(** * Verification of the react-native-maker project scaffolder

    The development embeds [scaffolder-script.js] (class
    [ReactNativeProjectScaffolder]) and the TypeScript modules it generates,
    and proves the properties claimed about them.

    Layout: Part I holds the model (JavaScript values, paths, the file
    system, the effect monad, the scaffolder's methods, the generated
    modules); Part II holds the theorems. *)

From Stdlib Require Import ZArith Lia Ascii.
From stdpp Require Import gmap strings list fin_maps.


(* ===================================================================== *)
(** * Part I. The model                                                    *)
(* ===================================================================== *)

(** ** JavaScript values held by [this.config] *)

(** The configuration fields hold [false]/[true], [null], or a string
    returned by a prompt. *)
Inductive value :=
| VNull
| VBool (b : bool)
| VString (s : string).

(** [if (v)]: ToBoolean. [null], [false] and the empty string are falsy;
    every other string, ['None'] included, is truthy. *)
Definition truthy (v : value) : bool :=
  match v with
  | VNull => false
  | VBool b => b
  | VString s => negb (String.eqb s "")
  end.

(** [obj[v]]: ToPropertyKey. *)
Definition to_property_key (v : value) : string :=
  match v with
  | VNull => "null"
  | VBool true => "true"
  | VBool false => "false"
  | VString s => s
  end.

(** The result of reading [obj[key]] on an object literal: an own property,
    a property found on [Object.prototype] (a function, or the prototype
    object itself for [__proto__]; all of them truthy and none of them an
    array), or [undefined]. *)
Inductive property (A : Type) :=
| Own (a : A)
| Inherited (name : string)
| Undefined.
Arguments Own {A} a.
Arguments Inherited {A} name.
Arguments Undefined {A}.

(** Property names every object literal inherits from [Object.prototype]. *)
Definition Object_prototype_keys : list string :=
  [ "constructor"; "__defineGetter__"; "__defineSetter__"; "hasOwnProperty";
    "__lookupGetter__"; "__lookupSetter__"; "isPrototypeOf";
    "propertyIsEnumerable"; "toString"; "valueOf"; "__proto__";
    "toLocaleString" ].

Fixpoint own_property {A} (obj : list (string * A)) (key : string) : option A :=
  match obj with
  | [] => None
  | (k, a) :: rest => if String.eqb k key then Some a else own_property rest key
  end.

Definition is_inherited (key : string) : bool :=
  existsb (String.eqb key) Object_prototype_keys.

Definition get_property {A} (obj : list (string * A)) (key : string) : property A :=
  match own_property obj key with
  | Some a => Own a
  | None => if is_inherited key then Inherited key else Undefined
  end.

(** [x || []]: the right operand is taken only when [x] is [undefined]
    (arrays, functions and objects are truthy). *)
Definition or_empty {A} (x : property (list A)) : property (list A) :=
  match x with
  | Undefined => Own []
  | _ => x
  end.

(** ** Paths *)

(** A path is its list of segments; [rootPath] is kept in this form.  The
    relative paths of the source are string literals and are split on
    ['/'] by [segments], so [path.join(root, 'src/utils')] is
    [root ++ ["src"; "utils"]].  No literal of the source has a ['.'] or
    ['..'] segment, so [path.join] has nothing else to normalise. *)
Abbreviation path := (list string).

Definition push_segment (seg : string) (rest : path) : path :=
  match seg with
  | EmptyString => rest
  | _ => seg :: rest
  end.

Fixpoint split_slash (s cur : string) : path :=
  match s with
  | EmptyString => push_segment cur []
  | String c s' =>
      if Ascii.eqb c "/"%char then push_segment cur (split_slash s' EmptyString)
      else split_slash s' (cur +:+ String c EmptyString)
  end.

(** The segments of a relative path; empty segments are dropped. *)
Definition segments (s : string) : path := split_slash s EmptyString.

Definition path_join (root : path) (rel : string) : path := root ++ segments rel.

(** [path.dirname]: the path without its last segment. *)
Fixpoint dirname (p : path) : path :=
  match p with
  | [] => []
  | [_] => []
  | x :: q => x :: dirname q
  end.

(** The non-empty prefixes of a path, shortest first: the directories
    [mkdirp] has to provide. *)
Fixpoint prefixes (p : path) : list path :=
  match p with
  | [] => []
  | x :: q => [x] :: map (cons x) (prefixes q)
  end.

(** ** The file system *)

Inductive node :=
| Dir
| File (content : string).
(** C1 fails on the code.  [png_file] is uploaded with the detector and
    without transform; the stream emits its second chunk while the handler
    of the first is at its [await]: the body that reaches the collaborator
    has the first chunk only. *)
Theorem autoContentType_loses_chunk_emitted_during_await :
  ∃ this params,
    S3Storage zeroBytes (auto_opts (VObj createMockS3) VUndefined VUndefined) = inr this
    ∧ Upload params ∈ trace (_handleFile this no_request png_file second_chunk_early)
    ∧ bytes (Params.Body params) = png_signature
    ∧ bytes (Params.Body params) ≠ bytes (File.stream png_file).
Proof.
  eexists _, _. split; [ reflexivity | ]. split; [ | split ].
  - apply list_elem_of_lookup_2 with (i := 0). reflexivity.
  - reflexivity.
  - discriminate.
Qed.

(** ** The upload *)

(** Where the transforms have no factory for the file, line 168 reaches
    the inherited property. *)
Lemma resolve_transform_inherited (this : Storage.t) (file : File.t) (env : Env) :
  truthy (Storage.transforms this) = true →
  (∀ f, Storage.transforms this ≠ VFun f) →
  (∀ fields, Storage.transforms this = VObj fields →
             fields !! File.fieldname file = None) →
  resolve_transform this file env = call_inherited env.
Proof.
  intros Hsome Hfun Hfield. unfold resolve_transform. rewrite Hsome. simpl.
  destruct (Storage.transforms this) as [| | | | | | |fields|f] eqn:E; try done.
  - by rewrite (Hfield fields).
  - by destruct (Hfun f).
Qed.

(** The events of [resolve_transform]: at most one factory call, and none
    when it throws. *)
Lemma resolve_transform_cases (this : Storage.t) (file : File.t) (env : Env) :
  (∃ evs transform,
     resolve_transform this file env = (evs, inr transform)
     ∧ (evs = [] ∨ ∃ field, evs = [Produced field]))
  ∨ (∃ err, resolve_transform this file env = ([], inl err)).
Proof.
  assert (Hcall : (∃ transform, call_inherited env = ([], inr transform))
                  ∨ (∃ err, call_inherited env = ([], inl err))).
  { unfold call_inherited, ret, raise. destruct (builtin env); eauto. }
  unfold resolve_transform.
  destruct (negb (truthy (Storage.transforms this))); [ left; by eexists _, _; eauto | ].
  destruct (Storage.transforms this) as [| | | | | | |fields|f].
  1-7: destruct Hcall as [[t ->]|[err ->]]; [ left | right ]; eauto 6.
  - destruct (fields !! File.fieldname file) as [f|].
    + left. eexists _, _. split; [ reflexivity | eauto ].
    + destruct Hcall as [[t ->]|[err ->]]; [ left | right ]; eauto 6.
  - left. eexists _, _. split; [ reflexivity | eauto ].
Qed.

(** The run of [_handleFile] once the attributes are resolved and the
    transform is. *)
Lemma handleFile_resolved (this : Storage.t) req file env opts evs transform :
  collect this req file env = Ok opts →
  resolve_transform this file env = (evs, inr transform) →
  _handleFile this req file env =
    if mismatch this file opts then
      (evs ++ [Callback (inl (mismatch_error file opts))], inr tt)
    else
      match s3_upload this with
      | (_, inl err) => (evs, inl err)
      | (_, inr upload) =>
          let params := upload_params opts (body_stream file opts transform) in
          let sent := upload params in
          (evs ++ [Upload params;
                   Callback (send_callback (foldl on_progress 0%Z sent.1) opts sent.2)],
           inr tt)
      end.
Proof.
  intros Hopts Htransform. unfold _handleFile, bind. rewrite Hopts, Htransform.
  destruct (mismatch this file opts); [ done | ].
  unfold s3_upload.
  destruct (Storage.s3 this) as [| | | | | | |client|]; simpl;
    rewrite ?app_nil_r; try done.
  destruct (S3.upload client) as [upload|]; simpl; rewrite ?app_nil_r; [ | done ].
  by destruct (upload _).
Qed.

--

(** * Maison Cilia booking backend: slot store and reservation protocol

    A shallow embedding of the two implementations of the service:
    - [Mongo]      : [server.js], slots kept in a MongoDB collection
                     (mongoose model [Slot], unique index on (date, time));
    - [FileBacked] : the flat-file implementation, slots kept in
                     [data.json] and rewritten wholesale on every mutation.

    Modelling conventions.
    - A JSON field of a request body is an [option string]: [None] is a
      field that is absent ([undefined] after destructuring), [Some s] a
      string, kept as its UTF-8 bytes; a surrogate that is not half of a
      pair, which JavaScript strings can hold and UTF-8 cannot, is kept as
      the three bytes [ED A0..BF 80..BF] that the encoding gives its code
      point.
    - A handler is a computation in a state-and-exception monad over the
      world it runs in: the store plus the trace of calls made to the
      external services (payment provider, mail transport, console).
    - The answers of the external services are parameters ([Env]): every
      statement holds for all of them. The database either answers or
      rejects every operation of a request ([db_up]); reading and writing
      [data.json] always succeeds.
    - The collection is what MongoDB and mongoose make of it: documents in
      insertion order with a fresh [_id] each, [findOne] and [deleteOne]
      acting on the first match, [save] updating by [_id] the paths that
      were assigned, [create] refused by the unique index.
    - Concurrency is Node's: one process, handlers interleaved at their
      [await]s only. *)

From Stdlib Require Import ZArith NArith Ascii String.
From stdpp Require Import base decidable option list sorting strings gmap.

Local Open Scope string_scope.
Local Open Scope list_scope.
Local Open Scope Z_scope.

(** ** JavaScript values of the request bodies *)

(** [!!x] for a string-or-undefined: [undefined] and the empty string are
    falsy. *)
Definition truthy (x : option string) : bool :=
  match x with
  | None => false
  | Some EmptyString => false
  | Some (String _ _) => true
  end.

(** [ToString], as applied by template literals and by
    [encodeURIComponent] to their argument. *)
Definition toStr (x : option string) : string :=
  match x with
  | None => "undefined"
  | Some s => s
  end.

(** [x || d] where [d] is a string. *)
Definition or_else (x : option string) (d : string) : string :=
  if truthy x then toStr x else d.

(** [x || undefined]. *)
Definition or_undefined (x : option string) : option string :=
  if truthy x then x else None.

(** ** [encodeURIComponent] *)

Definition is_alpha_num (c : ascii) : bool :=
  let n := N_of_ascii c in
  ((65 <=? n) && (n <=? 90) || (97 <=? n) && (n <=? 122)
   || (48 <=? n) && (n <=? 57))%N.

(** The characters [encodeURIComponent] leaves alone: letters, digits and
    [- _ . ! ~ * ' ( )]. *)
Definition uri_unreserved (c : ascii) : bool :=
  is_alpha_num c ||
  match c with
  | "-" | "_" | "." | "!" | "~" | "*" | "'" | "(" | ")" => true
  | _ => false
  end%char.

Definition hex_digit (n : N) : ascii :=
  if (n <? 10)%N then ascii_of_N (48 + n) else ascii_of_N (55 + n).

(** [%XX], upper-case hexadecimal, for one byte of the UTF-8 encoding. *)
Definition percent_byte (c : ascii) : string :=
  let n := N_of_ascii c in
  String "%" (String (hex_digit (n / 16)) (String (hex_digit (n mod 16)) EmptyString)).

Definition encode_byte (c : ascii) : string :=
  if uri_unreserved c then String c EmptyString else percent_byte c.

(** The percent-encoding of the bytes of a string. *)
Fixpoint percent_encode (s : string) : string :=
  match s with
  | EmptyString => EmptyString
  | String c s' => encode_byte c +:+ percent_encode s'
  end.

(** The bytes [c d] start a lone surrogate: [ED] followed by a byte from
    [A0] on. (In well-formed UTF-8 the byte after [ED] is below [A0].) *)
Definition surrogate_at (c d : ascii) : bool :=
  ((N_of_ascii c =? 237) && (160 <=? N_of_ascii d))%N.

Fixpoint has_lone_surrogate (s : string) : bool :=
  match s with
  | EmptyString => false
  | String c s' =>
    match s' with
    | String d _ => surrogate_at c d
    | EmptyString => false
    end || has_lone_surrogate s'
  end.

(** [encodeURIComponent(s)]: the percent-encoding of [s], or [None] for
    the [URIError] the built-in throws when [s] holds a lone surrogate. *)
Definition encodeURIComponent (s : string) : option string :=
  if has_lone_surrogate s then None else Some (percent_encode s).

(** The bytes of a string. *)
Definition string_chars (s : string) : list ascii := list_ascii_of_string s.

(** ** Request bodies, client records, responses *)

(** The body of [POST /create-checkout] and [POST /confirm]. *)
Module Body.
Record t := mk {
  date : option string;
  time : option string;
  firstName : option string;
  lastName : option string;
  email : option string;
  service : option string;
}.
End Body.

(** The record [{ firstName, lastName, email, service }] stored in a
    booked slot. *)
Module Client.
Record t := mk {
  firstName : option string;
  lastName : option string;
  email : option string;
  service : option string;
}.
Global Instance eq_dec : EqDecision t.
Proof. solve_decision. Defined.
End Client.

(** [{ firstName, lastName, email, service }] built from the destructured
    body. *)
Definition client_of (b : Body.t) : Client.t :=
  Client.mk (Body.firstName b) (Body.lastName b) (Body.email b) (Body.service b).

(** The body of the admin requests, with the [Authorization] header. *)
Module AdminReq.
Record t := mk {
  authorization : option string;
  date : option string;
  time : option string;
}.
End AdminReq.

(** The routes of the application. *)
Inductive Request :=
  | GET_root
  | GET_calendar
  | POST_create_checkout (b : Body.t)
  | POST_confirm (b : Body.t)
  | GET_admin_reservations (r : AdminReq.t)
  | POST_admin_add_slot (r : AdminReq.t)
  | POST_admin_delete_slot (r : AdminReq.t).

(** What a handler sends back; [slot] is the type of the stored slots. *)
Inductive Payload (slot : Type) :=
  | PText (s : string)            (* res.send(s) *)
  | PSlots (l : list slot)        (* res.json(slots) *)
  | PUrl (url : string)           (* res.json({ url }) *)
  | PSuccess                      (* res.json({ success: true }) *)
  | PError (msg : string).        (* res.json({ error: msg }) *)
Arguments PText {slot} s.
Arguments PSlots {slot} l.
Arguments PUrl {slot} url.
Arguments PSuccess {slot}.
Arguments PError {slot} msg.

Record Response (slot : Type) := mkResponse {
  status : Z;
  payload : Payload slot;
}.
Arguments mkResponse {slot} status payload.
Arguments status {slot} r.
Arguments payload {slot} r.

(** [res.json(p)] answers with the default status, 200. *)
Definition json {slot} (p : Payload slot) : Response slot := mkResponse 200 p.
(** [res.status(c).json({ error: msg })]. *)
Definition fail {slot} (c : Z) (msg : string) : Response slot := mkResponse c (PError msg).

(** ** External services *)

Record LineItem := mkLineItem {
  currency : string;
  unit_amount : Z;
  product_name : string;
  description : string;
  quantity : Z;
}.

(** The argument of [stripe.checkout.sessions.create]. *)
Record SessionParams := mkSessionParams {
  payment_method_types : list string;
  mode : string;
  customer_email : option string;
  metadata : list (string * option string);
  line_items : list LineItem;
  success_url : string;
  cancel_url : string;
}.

- Work item: For this exercise, please output exactly the lines above starting at the line with "A shallow embedding" and ending at the line with "[data.json] and rewritten", ends included.

- Output of the exercise:
    A shallow embedding of the two implementations of the service:
    - [Mongo]      : [server.js], slots kept in a MongoDB collection
                     (mongoose model [Slot], unique index on (date, time));
    - [FileBacked] : the flat-file implementation, slots kept in
                     [data.json] and rewritten wholesale on every mutation.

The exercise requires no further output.